España y otros 10 países fracasan con la tasa Tobin

Moscovici todavía ve "realista" que el nuevo impuesto se ponga en marcha el 1 de enero de 2016

   BRUSELAS, 9 Dic. (EUROPA PRESS) -

   España y otros 10 países -entre los que se encuentran Francia, Alemania e Italia- han constatado este martes su fracaso en el objetivo que se habían fijado de lograr un acuerdo sobre la tasa a las transacciones financieras este año debido a las diferencias sobre cómo gravar los derivados. Ello dificulta que el nuevo impuesto pueda empezar a aplicarse en 2016, tal y como estaba previsto.

   "Continuamos comprometidos a seguir trabajando duro y encontrar soluciones concretas para un primera fase de la tasa, aunque probablemente no será para finales de este año, sino para principios del siguiente", ha anunciado en un debate público el ministro de Finanzas francés, Michel Sapin, que ha actuado como portavoz de los 11 países.

   Sapin ha dicho que un acuerdo es "importante no sólo porque se trata de una herramienta para combatir la especulación, sino porque sería una señal muy positiva para el trabajo futuro sobre la armonización fiscal en Europa".

   El comisario de Fiscalidad, Pierre Moscovici, ha indicado que la fecha del 1 de enero de 2016 para poner en marcha la tasa a las transacciones financieras sigue siendo "realista" y ha ofrecido a los Estados implicados la asistencia técnica del Ejecutivo comunitario para avanzar.

   Por su parte, el ministro de Economía, Luis de Guindos, ha explicado que hay dos cuestiones en las que ya se ha alcanzado un compromiso. En primer lugar, el gravamen se aplicará según el principio de emisión "matizado por la residencia". "Eso le viene bien a los países grandes pero después se compensa a los países pequeños", ha señalado.

   El segundo punto en el que hay acuerdo entre los 11 países es que, durante la primera fase, la tasa gravará la compraventa de acciones cotizadas en el mercado al contado.

   "Donde nos encontramos con atascos es en el mercado de derivados", ha admitido Guindos. "Había líneas rojas de muchos países, con muchas limitaciones, y encontrar un mínimo común denominador era prácticamente imposible", ha explicado.

   Según la propuesta de Bruselas, la tasa gravará con un 0,1% las transacciones de acciones y bonos y con un 0,01% las de derivados.

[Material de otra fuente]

Lemma py_min_ok (l : list Z) : l <> [] -> exists lo, py_min l = Ok lo.
Proof. destruct l; [easy|]; simpl; eauto. Qed.

Lemma py_max_ok (l : list Z) : l <> [] -> exists hi, py_max l = Ok hi.
Proof. destruct l; [easy|]; simpl; eauto. Qed.

(** ** Dict access *)

Lemma dict_contains_true (d : dict) (x : R) :
  dict_contains d x = true <-> exists k, In k (keys d) /\ IZR k = x.
Proof.
  unfold dict_contains, keys; rewrite existsb_exists; split.
  - intros [[k v] [Hin Heq]]; apply Reqb_true in Heq; exists k; split; auto.
    apply in_map_iff; now exists (k, v).
  - intros [k [Hin Heq]]; apply in_map_iff in Hin as [[k' v] [Hk Hin]].
    exists (k', v); split; auto; apply Reqb_true; simpl in *; now subst.
Qed.

Lemma dict_contains_false (d : dict) (x : R) :
  dict_contains d x = false <-> forall k, In k (keys d) -> IZR k <> x.
Proof.
  rewrite <- not_true_iff_false, dict_contains_true; split.
  - intros H k Hin Heq; apply H; eauto.
  - intros H [k [Hin Heq]]; now apply (H k).
Qed.

Lemma dict_getitem_contains (d : dict) (x : R) :
  dict_contains d x = true -> exists v, dict_getitem d x = Ok v.
Proof.
  induction d as [|[k v] d IH]; simpl; [discriminate|].
  destruct (Reqb (IZR k) x); simpl; eauto.
Qed.

Lemma dict_getitem_key (d : dict) (k : Z) :
  In k (keys d) -> exists v, dict_getitem d (IZR k) = Ok v.
Proof.
  intros Hin; apply dict_getitem_contains, dict_contains_true; eauto.
Qed.

(** A value read from a dict is stored in it, under a key equal to the
    number asked for. *)

Lemma dict_getitem_In (d : dict) (x v : R) :
  dict_getitem d x = Ok v -> exists k, In (k, v) d /\ IZR k = x.
Proof.
  induction d as [|[k w] d IH]; simpl; [discriminate|].
  destruct (Reqb (IZR k) x) eqn:E.
  - intros [= ->]; apply Reqb_true in E; eauto.
  - intros H; destruct (IH H) as [k' [Hin Hk]]; eauto.
Qed.

(** ** The two scans over neighbouring keys *)

Section Scan.

Variable tbl : dict.
Variable x : R.

Lemma interpolate_eq (d1 d2 : Z) (v1 v2 : R) :
  dict_getitem tbl (IZR d1) = Ok v1 ->
  dict_getitem tbl (IZR d2) = Ok v2 ->
  IZR d1 < IZR d2 ->
  interpolate tbl d1 d2 x
  = Ok (v1 + (v2 - v1) * ((x - IZR d1) / (IZR d2 - IZR d1))).
Proof.
  intros H1 H2 Hlt; unfold interpolate; rewrite H1, H2; simpl.
  rewrite minus_IZR, py_div_ok by lra; reflexivity.
Qed.

Lemma interpolate_ok (d1 d2 : Z) :
  In d1 (keys tbl) -> In d2 (keys tbl) -> IZR d1 < x < IZR d2 ->
  exists v, interpolate tbl d1 d2 x = Ok v.
Proof.
  intros H1 H2 Hx.
  destruct (dict_getitem_key _ _ H1) as [v1 E1].
  destruct (dict_getitem_key _ _ H2) as [v2 E2].
  rewrite (interpolate_eq _ _ _ _ E1 E2) by lra; eauto.
Qed.

Lemma drop_scan_step (d1 d2 : Z) (rest : list Z) :
  drop_scan tbl (d1 :: d2 :: rest) x
  = if Rltb (IZR d1) x && Rltb x (IZR d2)
    then v <- interpolate tbl d1 d2 x ;; Ok (Some v)
    else drop_scan tbl (d2 :: rest) x.
Proof. reflexivity. Qed.

Lemma drift_scan_step (d1 d2 : Z) (rest : list Z) (base : option R) :
  drift_scan tbl (d1 :: d2 :: rest) x base
  = if Rltb (IZR d1) x && Rltb x (IZR d2)
    then v <- interpolate tbl d1 d2 x ;;
         drift_scan tbl (d2 :: rest) x (Some v)
    else drift_scan tbl (d2 :: rest) x base.
Proof. reflexivity. Qed.

(** No pair encloses a distance that lies on one side of all the keys. *)

Lemma drop_scan_outside (l : list Z) :
  (forall k, In k l -> x <= IZR k) \/ (forall k, In k l -> IZR k <= x) ->
  drop_scan tbl l x = Ok None.
Proof.
  induction l as [|d1 [|d2 l] IH]; intros H; try reflexivity.
  rewrite drop_scan_step.
  assert (E : Rltb (IZR d1) x && Rltb x (IZR d2) = false).
  { apply encloses_false; destruct H as [H|H].
    - left; apply H; now left.
    - right; apply H; right; now left. }
  rewrite E; apply IH.
  destruct H as [H|H]; [left|right]; intros k Hk; apply H; now right.
Qed.

Lemma drift_scan_outside (l : list Z) (base : option R) :
  (forall k, In k l -> x <= IZR k) \/ (forall k, In k l -> IZR k <= x) ->
  drift_scan tbl l x base = Ok base.
Proof.
  induction l as [|d1 [|d2 l] IH]; intros H; try reflexivity.
  rewrite drift_scan_step.
  assert (E : Rltb (IZR d1) x && Rltb x (IZR d2) = false).
  { apply encloses_false; destruct H as [H|H].
    - left; apply H; now left.
    - right; apply H; right; now left. }
  rewrite E; apply IH.
  destruct H as [H|H]; [left|right]; intros k Hk; apply H; now right.
Qed.

(** In sorted keys, the pair that encloses the distance is the one both
    scans use. *)

Lemma drop_scan_adjacent (l1 l2 : list Z) (d1 d2 : Z) :
  StronglySorted Z.le (l1 ++ d1 :: d2 :: l2) ->
  IZR d1 < x < IZR d2 ->
  drop_scan tbl (l1 ++ d1 :: d2 :: l2) x
  = (v <- interpolate tbl d1 d2 x ;; Ok (Some v)).
Proof.
  intros Hs Hx; induction l1 as [|a l1 IH].
  - cbn [app]; rewrite drop_scan_step.
    now rewrite (proj2 (encloses_true _ _ _) Hx).
  - inversion Hs as [|? ? Hs' Hall]; subst.
    specialize (IH Hs').
    assert (Hb : forall b, In b (l1 ++ d1 :: d2 :: l2) -> (a <= b)%Z)
      by now apply Forall_forall.
    change ((a :: l1) ++ d1 :: d2 :: l2)
      with (a :: (l1 ++ d1 :: d2 :: l2)).
    destruct (l1 ++ d1 :: d2 :: l2) as [|b rest] eqn:E.
    + now destruct l1.
    + rewrite drop_scan_step.
      assert (Hbd : IZR b <= IZR d1).
      { destruct l1 as [|c l1]; simpl in E; injection E as -> <-.
        - lra.
        - inversion Hs' as [|? ? _ Hall']; subst.
          apply IZR_le; rewrite Forall_forall in Hall'.
          apply Hall', in_or_app; right; now left. }
      assert (F : Rltb (IZR a) x && Rltb x (IZR b) = false)
        by (apply encloses_false; right; lra).
      now rewrite F.
Qed.
(** * BiAnalitico: comparative analysis of monthly complaint records

    A shallow embedding of [src/BiAnalitico.py].

    Conventions of the embedding.
    - A Python [str] is a [string] whose characters are code points below
      256 (Latin-1); the two accented letters of the source, the cedilla of
      the third month and the circumflex of the accented column name, are
      single characters with codes 231 and 234.
    - Python integers are [Z]. A Python float is a [float64]: a rational
      or an infinity. The variation calculator is given twice: on the counts
      of records that the report passes to it, where no quotient leaves the
      range of a float, with exact rationals [Q] (rounding is not modelled);
      and on arbitrary Python integers, with the rounding of binary64, the
      [OverflowError] of the division and the infinity of the product
      ([analisar_variacao_float]).
    - A pandas cell is an [option]: [None] is NaN / <NA>.
    - A raised exception is the left injection of a sum; Streamlit output is
      a list of messages threaded through a small monad. *)

From Stdlib Require Import List String Ascii Bool ZArith NArith QArith Qabs Lia.
From Stdlib Require Import Sorted Permutation.
Import ListNotations.

Local Open Scope string_scope.
Local Open Scope Z_scope.

(** ** Exceptions and fallible computations *)

Inductive exc : Type :=
| KeyError (k : string)
| TypeError
| AttributeError
| ZeroDivisionError
| OverflowError.

Definition res (A : Type) : Type := (exc + A)%type.

Definition ret {A} (a : A) : res A := inr a.
Definition raise {A} (e : exc) : res A := inl e.
Definition bind {A B} (m : res A) (k : A -> res B) : res B :=
  match m with
  | inl e => inl e
  | inr a => k a
  end.

Notation "x <- m ;; k" := (bind m (fun x => k))
  (at level 61, m at next level, right associativity).

Fixpoint mapM {A B} (f : A -> res B) (l : list A) : res (list B) :=
  match l with
  | [] => ret []
  | a :: l' => b <- f a ;; bs <- mapM f l' ;; ret (b :: bs)
  end.

(** ** The variation calculator (lines 7-14) *)

(** Python's true division of two integers whose quotient is within the
    range of a float, as it is for the counts of records of the report;
    the quotient is kept exact. [truediv_int] below is the division on
    all integers. *)
Definition truediv (a b : Z) : res Q :=
  if b =? 0 then raise ZeroDivisionError
  else ret (inject_Z a / inject_Z b)%Q.

Definition Qgtb (x y : Q) : bool :=
  match (x ?= y)%Q with Gt => true | _ => false end.

Definition Qltb (x y : Q) : bool :=
  match (x ?= y)%Q with Lt => true | _ => false end.
(** * sandbox-runtime: violation store, host matcher, orchestrator and
      Unix-socket supervisor

    A shallow embedding of the parts of the sandbox runtime that the
    specification makes quantified statements about, and the proofs of
    those statements.

    - [ViolationStore]  : [SandboxViolationStore] (sandbox-violation-store.ts)
    - [HostMatcher]     : the allow/deny decision of the filtering proxies
    - [Orchestrator]    : [SandboxManager.initialize] and the port accessors
    - [ProxyEnv]        : [generateProxyEnvVars]
    - [Supervisor]      : [startUnixSocketSupervisor] and
                          [stopUnixSocketSupervisor] (unix-socket-supervisor.ts)
*)

From Stdlib Require Import Ascii.
From stdpp Require Import gmap strings list pretty.

Local Open Scope Z_scope.

(** ** JavaScript helpers shared by the modules *)

(** [Array.prototype.slice(start)] with an integral [start] and no [end]:
    a negative [start] counts from the end and is clamped at 0, a
    non-negative one is clamped at the length. *)
Definition js_slice {A} (start : Z) (xs : list A) : list A :=
  let len := Z.of_nat (length xs) in
  let k := if start <? 0 then Z.max (len + start) 0 else Z.min start len in
  drop (Z.to_nat k) xs.

(** Truthiness of an optional string ([undefined] and the empty string are
    falsy). *)
Definition js_truthy (o : option string) : bool :=
  match o with
  | Some s => negb (String.eqb s EmptyString)
  | None => false
  end.

(** A JavaScript [Set] of object identities is the list of its entries in
    insertion order.  [delete] empties the entry and leaves it in place, so
    that a [forEach] in progress keeps its position; [add] appends, and a
    [forEach] in progress visits what is appended (ECMAScript,
    Set.prototype.forEach). *)
Definition set_add `{EqDecision A} (x : A) (s : list (option A)) : list (option A) :=
  if decide (Some x ∈ s) then s else s ++ [Some x].

Definition set_delete `{EqDecision A} (x : A) (s : list (option A)) : list (option A) :=
  (λ e, if decide (e = Some x) then None else e) <$> s.

(** The members, in insertion order, and [size]. *)
Definition set_members {A} (s : list (option A)) : list A := omap id s.

Definition set_size {A} (s : list (option A)) : nat := length (set_members s).

(** The first member among the entries [s], which start at index [j], with
    its index; [set_next s i] is what a [forEach] that has reached index [i]
    visits next. *)
Fixpoint first_member {A} (s : list (option A)) (j : nat) : option (nat * A) :=
  match s with
  | [] => None
  | Some x :: _ => Some (j, x)
  | None :: s' => first_member s' (S j)
  end.

Definition set_next {A} (s : list (option A)) (i : nat) : option (nat * A) :=
  first_member (drop i s) i.

(** The [n] last elements of a list (all of it when it is shorter). *)
Definition lastn {A} (n : nat) (xs : list A) : list A :=
  drop (length xs - n) xs.

(** ** The violation store (sandbox-violation-store.ts) *)

Module ViolationStore.

(** Modelled from the spec: the declaration of [SandboxViolationEvent]
    (macos-sandbox-utils.ts) is not among the sources.  The record has the
    two optional fields the store reads ([executionId], [encodedCommand])
    and the payload of the spec's violation event. *)
Record SandboxViolationEvent := mkEvent {
  line : string;
  command : option string;
  encodedCommand : option string;
  executionId : option string;
  timestamp : Z;
}.

Global Instance SandboxViolationEvent_eq_dec : EqDecision SandboxViolationEvent.
Proof. solve_decision. Defined.

(** Arrays are mutable heap objects: [this.violations.push] updates one in
    place, [slice], the spread [[...a]] and [filter] allocate a new one.
    A location is an index into the heap. *)
Abbreviation loc := nat (only parsing).
Abbreviation Heap := (list (list SandboxViolationEvent)) (only parsing).

Definition array_get (h : Heap) (l : loc) : list SandboxViolationEvent :=
  default [] (h !! l).

Definition array_alloc (xs : list SandboxViolationEvent) (h : Heap) : loc * Heap :=
  (length h, h ++ [xs]).

Definition array_push (l : loc) (v : SandboxViolationEvent) (h : Heap) : Heap :=
  alter (λ xs, xs ++ [v]) l h.

(** Listeners are JavaScript functions, compared by identity. *)
Abbreviation listener := nat (only parsing).

(** The [Set] objects of [executionListeners] are heap objects too: the
    map holds a reference, and a [forEach] over a set goes on over that
    object when the map has dropped it. *)
Abbreviation set_ref := nat (only parsing).

(** The fields of the class.  [totalCount] is a JavaScript number used as a
    counter; it is exact on the range a process can reach. *)
Record Store := mkStore {
  violations : loc;
  totalCount : N;
  listeners : list (option listener);
  executionListeners : gmap string set_ref;
}.

(** What the outside observes of the store: each call of a listener, in
    order.  A broadcast listener receives a reference to an array, an
    execution listener receives the violation; [key] is the key of
    [executionListeners] under which the listener was found. *)
Inductive Call :=
  | BroadcastCall (l : listener) (arr : loc)
  | ExecutionCall (key : string) (l : listener) (v : SandboxViolationEvent).

Global Instance Call_eq_dec : EqDecision Call.
Proof. solve_decision. Defined.

(** A listener is arbitrary code that the store calls without a [try]:
    while it runs it may write to the arrays it has a reference to, call
    the methods of the store, return or throw.  The store code that is
    suspended meanwhile is a stack of frames, innermost first:
    - [Running l]: the listener [l] has been called and has not returned;
    - [NotifyListeners arr index]: the [forEach] of [notifyListeners],
      which passes [arr] and looks at the entry [index] next;
    - [NotifyExecution set id v index]: the [forEach] of [addViolation] over
      the set object [set] found under [id];
    - [AfterNotifyListeners v]: what [addViolation] does after
      [this.notifyListeners()]. *)
Inductive Frame :=
  | Running (l : listener)
  | NotifyListeners (arr : loc) (index : nat)
  | NotifyExecution (set : set_ref) (id : string) (v : SandboxViolationEvent)
      (index : nat)
  | AfterNotifyListeners (v : SandboxViolationEvent).

Global Instance Frame_eq_dec : EqDecision Frame.
Proof. solve_decision. Defined.

(** The store and its surroundings: the arrays, the set objects, the
    fields, the calls made so far, the arrays a reference to which has
    left the store ([handed]: returned by a method or passed to a
    listener), and the frames.  Control is outside the store when the
    stack is empty, and in the listener [l] when [Running l] is on top. *)
Record World := mkWorld {
  heap : Heap;
  sets : list (list (option listener));
  store : Store;
  calls : list Call;
  handed : list loc;
  stack : list Frame;
}.

Definition maxSize : nat := 500.

(** [new SandboxViolationStore()] *)
Definition new_world : World :=
  {| heap := [[]]; sets := [];
     store := {| violations := 0%nat; totalCount := 0%N; listeners := [];
                 executionListeners := ∅ |};
     calls := []; handed := []; stack := [] |}.

Definition stored (w : World) : list SandboxViolationEvent :=
  array_get (heap w) (violations (store w)).

Definition set_heap (h : Heap) (w : World) : World :=
  {| heap := h; sets := sets w; store := store w; calls := calls w;
     handed := handed w; stack := stack w |}.

Definition set_sets (ss : list (list (option listener))) (w : World) : World :=
  {| heap := heap w; sets := ss; store := store w; calls := calls w;
     handed := handed w; stack := stack w |}.

Definition set_store (s : Store) (w : World) : World :=
  {| heap := heap w; sets := sets w; store := s; calls := calls w;
     handed := handed w; stack := stack w |}.

Definition set_handed (hs : list loc) (w : World) : World :=
  {| heap := heap w; sets := sets w; store := store w; calls := calls w;
     handed := hs; stack := stack w |}.

Definition set_stack (fs : list Frame) (w : World) : World :=
  {| heap := heap w; sets := sets w; store := store w; calls := calls w;
     handed := handed w; stack := fs |}.

Definition set_violations (l : loc) (s : Store) : Store :=
  {| violations := l; totalCount := totalCount s; listeners := listeners s;
     executionListeners := executionListeners s |}.

Definition set_totalCount (n : N) (s : Store) : Store :=
  {| violations := violations s; totalCount := n; listeners := listeners s;
     executionListeners := executionListeners s |}.

Definition set_listeners (ls : list (option listener)) (s : Store) : Store :=
  {| violations := violations s; totalCount := totalCount s; listeners := ls;
     executionListeners := executionListeners s |}.

Definition set_executionListeners (m : gmap string set_ref) (s : Store) : Store :=
  {| violations := violations s; totalCount := totalCount s;
     listeners := listeners s; executionListeners := m |}.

   Bruselas calcula que la tasa aplicada en 11 países permitiría recaudar, si se gravan todos los instrumentos, entre 30.000 y 35.000 millones de euros al año, de los cuales alrededor de 5.000 millones en España. El objetivo de esta iniciativa es reducir las operaciones especulativas y hacer que la banca contribuya de forma equitativa a los ingresos públicos.